- EXERCISE: Tally the lines in the entries where the string "result" appears, and write only the total.

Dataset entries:
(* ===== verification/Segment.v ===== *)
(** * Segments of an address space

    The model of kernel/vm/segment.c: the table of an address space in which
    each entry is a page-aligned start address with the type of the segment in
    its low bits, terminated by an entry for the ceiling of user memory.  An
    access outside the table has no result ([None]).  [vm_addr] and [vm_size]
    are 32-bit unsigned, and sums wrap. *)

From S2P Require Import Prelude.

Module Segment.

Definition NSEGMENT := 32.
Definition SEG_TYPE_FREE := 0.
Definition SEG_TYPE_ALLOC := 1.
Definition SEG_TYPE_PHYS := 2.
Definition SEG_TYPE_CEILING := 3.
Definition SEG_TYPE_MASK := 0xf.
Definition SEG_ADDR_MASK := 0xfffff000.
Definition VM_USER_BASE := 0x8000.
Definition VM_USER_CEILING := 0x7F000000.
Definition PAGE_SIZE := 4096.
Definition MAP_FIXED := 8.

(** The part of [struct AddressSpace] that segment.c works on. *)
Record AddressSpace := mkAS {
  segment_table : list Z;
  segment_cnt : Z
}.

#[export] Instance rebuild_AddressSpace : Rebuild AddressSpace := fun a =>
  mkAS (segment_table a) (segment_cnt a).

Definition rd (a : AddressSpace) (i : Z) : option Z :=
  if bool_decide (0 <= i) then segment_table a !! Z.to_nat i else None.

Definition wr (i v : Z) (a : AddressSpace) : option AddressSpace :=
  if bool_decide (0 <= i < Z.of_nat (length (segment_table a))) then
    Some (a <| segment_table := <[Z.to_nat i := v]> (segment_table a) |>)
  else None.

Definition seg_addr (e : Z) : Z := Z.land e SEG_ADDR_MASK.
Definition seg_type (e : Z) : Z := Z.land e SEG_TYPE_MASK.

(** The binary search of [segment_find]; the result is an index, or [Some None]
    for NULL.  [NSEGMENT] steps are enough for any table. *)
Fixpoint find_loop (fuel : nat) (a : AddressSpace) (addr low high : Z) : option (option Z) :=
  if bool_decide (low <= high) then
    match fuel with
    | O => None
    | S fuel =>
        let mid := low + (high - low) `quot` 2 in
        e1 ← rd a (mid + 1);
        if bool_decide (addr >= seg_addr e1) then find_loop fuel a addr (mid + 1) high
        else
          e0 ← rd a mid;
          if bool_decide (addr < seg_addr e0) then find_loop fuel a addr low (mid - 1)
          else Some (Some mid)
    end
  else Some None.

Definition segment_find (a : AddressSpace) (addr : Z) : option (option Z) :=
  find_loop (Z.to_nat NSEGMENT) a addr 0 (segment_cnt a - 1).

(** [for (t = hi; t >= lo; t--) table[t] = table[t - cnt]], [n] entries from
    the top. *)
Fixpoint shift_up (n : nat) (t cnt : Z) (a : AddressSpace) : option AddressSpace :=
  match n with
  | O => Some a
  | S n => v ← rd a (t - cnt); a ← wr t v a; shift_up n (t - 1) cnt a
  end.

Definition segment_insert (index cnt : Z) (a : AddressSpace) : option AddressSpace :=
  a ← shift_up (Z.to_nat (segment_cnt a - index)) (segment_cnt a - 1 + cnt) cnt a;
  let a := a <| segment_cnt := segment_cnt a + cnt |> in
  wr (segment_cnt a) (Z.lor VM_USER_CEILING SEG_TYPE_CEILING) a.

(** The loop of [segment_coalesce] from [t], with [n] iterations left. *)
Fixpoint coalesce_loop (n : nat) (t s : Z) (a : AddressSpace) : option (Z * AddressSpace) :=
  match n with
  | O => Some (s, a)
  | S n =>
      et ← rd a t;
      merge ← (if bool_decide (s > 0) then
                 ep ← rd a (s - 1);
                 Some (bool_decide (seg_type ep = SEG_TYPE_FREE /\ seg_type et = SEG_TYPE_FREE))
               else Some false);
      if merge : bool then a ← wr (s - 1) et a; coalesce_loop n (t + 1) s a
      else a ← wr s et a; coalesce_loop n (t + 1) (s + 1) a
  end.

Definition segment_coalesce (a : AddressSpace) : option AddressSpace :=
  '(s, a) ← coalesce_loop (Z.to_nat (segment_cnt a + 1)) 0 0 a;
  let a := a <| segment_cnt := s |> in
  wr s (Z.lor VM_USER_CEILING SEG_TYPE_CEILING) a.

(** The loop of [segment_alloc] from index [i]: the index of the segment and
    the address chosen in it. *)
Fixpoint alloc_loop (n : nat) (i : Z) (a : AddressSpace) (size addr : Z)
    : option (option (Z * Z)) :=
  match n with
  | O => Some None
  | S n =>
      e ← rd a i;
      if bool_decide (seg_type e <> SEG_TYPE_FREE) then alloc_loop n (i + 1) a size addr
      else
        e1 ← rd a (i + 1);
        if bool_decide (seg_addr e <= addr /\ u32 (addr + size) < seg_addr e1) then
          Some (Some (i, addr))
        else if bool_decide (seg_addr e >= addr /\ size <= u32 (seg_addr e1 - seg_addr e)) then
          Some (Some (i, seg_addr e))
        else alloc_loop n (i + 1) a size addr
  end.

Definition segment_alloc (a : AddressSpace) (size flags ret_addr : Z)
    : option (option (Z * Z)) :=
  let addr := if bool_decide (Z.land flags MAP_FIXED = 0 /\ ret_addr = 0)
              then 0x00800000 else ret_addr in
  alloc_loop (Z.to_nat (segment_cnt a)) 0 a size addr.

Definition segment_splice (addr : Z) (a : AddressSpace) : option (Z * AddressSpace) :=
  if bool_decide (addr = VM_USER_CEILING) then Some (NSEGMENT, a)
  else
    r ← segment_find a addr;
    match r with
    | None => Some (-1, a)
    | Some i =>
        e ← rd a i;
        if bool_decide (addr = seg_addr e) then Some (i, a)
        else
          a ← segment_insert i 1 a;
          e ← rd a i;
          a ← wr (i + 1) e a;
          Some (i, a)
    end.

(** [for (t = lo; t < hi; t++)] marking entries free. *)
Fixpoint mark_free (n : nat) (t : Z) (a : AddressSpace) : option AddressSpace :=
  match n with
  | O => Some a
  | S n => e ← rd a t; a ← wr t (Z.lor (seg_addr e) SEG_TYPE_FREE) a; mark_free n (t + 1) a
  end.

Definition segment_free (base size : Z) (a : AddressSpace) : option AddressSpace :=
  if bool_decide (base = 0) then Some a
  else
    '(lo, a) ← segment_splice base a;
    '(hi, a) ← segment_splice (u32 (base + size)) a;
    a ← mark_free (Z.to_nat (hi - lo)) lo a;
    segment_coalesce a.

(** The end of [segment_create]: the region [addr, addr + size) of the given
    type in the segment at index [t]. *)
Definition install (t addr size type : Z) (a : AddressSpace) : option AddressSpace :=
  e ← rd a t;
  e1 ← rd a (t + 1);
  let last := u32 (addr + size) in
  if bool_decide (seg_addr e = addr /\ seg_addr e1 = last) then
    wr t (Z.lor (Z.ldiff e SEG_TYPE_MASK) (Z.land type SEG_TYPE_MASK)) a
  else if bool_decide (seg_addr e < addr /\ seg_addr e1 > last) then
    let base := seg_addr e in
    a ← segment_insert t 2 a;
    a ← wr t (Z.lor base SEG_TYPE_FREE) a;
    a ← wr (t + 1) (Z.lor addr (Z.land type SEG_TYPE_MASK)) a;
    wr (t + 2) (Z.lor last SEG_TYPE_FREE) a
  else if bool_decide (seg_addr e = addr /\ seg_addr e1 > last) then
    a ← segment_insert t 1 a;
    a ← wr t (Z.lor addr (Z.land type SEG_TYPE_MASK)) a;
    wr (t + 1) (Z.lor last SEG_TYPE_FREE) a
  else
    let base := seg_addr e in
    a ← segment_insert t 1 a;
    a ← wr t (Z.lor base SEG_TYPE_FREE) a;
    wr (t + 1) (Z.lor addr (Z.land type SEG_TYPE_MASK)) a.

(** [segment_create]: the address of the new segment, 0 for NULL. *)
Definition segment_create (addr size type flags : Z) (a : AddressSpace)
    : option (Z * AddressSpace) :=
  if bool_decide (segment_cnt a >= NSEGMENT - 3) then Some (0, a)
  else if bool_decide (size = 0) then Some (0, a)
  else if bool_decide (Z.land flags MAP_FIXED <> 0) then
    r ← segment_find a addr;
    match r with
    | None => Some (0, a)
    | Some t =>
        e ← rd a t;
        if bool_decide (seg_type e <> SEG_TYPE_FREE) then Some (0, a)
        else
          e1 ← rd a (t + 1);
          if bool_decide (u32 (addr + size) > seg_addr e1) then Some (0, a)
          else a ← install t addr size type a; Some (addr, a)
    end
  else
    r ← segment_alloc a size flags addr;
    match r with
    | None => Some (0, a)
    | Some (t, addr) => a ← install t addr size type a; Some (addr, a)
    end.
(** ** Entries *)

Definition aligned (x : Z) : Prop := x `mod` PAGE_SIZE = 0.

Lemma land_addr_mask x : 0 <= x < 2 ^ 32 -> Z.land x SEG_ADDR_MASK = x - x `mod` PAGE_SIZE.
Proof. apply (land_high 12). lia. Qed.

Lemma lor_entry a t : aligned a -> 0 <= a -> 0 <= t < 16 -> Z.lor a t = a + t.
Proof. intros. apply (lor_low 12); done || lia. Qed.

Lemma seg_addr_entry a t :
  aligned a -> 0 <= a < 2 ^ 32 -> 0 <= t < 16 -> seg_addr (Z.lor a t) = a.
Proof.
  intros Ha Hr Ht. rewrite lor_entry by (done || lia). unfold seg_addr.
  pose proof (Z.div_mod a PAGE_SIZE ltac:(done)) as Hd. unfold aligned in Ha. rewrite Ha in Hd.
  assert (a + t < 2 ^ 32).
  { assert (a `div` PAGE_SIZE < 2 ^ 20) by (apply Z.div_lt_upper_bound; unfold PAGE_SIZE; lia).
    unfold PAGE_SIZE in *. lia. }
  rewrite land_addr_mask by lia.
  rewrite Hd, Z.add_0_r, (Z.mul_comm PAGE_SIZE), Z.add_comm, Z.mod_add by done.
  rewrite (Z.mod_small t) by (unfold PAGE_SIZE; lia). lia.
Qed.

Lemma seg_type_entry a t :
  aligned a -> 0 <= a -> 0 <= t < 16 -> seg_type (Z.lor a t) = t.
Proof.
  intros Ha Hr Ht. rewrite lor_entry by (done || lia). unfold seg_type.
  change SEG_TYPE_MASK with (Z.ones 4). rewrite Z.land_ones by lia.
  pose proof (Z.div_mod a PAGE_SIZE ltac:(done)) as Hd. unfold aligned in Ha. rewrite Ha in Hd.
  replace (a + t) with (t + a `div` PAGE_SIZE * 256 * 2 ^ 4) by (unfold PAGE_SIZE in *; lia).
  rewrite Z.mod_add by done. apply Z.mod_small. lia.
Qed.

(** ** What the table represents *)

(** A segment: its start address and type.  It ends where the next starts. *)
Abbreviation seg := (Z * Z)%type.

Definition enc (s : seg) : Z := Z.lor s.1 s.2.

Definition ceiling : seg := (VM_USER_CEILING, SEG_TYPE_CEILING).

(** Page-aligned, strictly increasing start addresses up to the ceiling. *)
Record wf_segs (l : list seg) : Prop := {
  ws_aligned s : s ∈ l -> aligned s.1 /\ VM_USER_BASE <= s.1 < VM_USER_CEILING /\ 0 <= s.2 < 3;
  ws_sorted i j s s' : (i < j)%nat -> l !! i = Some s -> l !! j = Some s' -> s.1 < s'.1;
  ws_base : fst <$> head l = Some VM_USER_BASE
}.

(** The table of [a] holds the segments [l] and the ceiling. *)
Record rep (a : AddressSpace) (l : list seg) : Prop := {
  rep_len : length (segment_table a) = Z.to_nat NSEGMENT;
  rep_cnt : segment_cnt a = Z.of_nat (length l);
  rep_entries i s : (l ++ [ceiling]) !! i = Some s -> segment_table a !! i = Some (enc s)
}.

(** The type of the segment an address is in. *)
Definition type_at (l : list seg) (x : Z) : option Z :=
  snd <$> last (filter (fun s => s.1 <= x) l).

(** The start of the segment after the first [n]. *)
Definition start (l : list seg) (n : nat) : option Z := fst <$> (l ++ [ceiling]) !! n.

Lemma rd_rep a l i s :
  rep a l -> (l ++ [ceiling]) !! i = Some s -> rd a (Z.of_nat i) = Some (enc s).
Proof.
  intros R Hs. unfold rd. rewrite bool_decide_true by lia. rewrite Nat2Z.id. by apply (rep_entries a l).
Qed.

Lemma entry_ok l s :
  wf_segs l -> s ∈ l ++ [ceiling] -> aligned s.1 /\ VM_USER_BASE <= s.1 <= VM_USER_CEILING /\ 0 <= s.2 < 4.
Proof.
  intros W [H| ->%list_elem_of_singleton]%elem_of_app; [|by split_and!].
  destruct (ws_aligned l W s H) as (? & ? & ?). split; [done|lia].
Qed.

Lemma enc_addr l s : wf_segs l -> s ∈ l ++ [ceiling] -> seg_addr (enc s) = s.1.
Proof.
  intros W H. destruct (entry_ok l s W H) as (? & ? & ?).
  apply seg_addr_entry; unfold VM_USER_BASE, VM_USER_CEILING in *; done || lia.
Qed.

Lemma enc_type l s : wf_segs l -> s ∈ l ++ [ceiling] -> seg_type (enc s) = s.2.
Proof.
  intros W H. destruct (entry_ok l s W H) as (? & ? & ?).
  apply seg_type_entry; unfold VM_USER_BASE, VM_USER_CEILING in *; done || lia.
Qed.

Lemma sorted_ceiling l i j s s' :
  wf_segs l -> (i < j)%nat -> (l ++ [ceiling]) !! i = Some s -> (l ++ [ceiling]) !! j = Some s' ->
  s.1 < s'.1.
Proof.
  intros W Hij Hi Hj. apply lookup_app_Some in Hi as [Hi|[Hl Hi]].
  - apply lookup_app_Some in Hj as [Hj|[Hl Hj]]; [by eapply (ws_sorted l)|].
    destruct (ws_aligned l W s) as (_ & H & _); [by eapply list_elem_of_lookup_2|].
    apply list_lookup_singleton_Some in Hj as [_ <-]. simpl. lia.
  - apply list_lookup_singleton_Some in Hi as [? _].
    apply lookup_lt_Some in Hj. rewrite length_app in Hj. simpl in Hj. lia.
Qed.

- OUTPUT FOR THIS TASK: 2